The data:
(** X20. Choosing an entry in the picker of a category. The slot gets the
    first product on offer with that id, in the order of the inventory:
    the one before which no product with that id is on offer. Only that
    slot changes and the inventory stays. When no product on offer has the
    id (it is unknown, of another category, or out of stock) the slot is
    emptied. *)
Theorem onValueChange_picks (cat : Category) (i : string) (st : AppState) :
  inventory (onValueChange cat i st) = inventory st /\
  (forall c, c <> cat ->
             build (onValueChange cat i st) !! c = build st !! c) /\
  (forall p,
      build (onValueChange cat i st) !! cat = Some p ->
      p ∈ inventory st /\ id p = i /\ on_offer cat p = true) /\
  ((forall p, p ∈ inventory st -> id p = i -> on_offer cat p = false) ->
   build (onValueChange cat i st) !! cat = None) /\
  (forall p,
      p ∈ inventory st -> id p = i -> on_offer cat p = true ->
      is_Some (build (onValueChange cat i st) !! cat)) /\
  (forall before p after,
      inventory st = (before ++ p :: after)%list ->
      id p = i -> on_offer cat p = true ->
      (forall q, q ∈ before -> id q = i -> on_offer cat q = false) ->
      build (onValueChange cat i st) !! cat = Some p).
Proof.
  split_and!.
  - reflexivity.
  - intros c Hc. unfold onValueChange, selectPart. cbn [build].
    destruct (List.find _ _); [by rewrite lookup_insert_ne |
                               by rewrite lookup_delete_ne].
  - apply onValueChange_slot.
  - intros Hnone.
    destruct (build (onValueChange cat i st) !! cat) as [p |] eqn:E; [| done].
    apply onValueChange_slot in E as (Hin & Hid & Hoffer).
    by rewrite (Hnone p Hin Hid) in Hoffer.
  - intros p Hin Hid Hoffer. unfold onValueChange, selectPart. cbn [build].
    rewrite availableByCat_filter.
    destruct (List.find _ _) as [q |] eqn:E;
      [rewrite lookup_insert_eq; eauto |].
    assert (In p (List.filter (on_offer cat) (inventory st))) as Hp.
    { apply filter_In. by rewrite <- list_elem_of_In. }
    pose proof (find_none _ _ E p Hp) as Hf. cbn in Hf.
    by rewrite Hid, String.eqb_refl in Hf.
  - apply onValueChange_first.
Qed.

Brief:
The full set of lines above should be retyped without a single change.

Output of the exercise:
(** X20. Choosing an entry in the picker of a category. The slot gets the
    first product on offer with that id, in the order of the inventory:
    the one before which no product with that id is on offer. Only that
    slot changes and the inventory stays. When no product on offer has the
    id (it is unknown, of another category, or out of stock) the slot is
    emptied. *)
Theorem onValueChange_picks (cat : Category) (i : string) (st : AppState) :
  inventory (onValueChange cat i st) = inventory st /\
  (forall c, c <> cat ->
             build (onValueChange cat i st) !! c = build st !! c) /\
  (forall p,
      build (onValueChange cat i st) !! cat = Some p ->
      p ∈ inventory st /\ id p = i /\ on_offer cat p = true) /\
  ((forall p, p ∈ inventory st -> id p = i -> on_offer cat p = false) ->
   build (onValueChange cat i st) !! cat = None) /\
  (forall p,
      p ∈ inventory st -> id p = i -> on_offer cat p = true ->
      is_Some (build (onValueChange cat i st) !! cat)) /\
  (forall before p after,
      inventory st = (before ++ p :: after)%list ->
      id p = i -> on_offer cat p = true ->
      (forall q, q ∈ before -> id q = i -> on_offer cat q = false) ->
      build (onValueChange cat i st) !! cat = Some p).
Proof.
  split_and!.
  - reflexivity.
  - intros c Hc. unfold onValueChange, selectPart. cbn [build].
    destruct (List.find _ _); [by rewrite lookup_insert_ne |
                               by rewrite lookup_delete_ne].
  - apply onValueChange_slot.
  - intros Hnone.
    destruct (build (onValueChange cat i st) !! cat) as [p |] eqn:E; [| done].
    apply onValueChange_slot in E as (Hin & Hid & Hoffer).
    by rewrite (Hnone p Hin Hid) in Hoffer.
  - intros p Hin Hid Hoffer. unfold onValueChange, selectPart. cbn [build].
    rewrite availableByCat_filter.
    destruct (List.find _ _) as [q |] eqn:E;
      [rewrite lookup_insert_eq; eauto |].
    assert (In p (List.filter (on_offer cat) (inventory st))) as Hp.
    { apply filter_In. by rewrite <- list_elem_of_In. }
    pose proof (find_none _ _ E p Hp) as Hf. cbn in Hf.
    by rewrite Hid, String.eqb_refl in Hf.
  - apply onValueChange_first.
Qed.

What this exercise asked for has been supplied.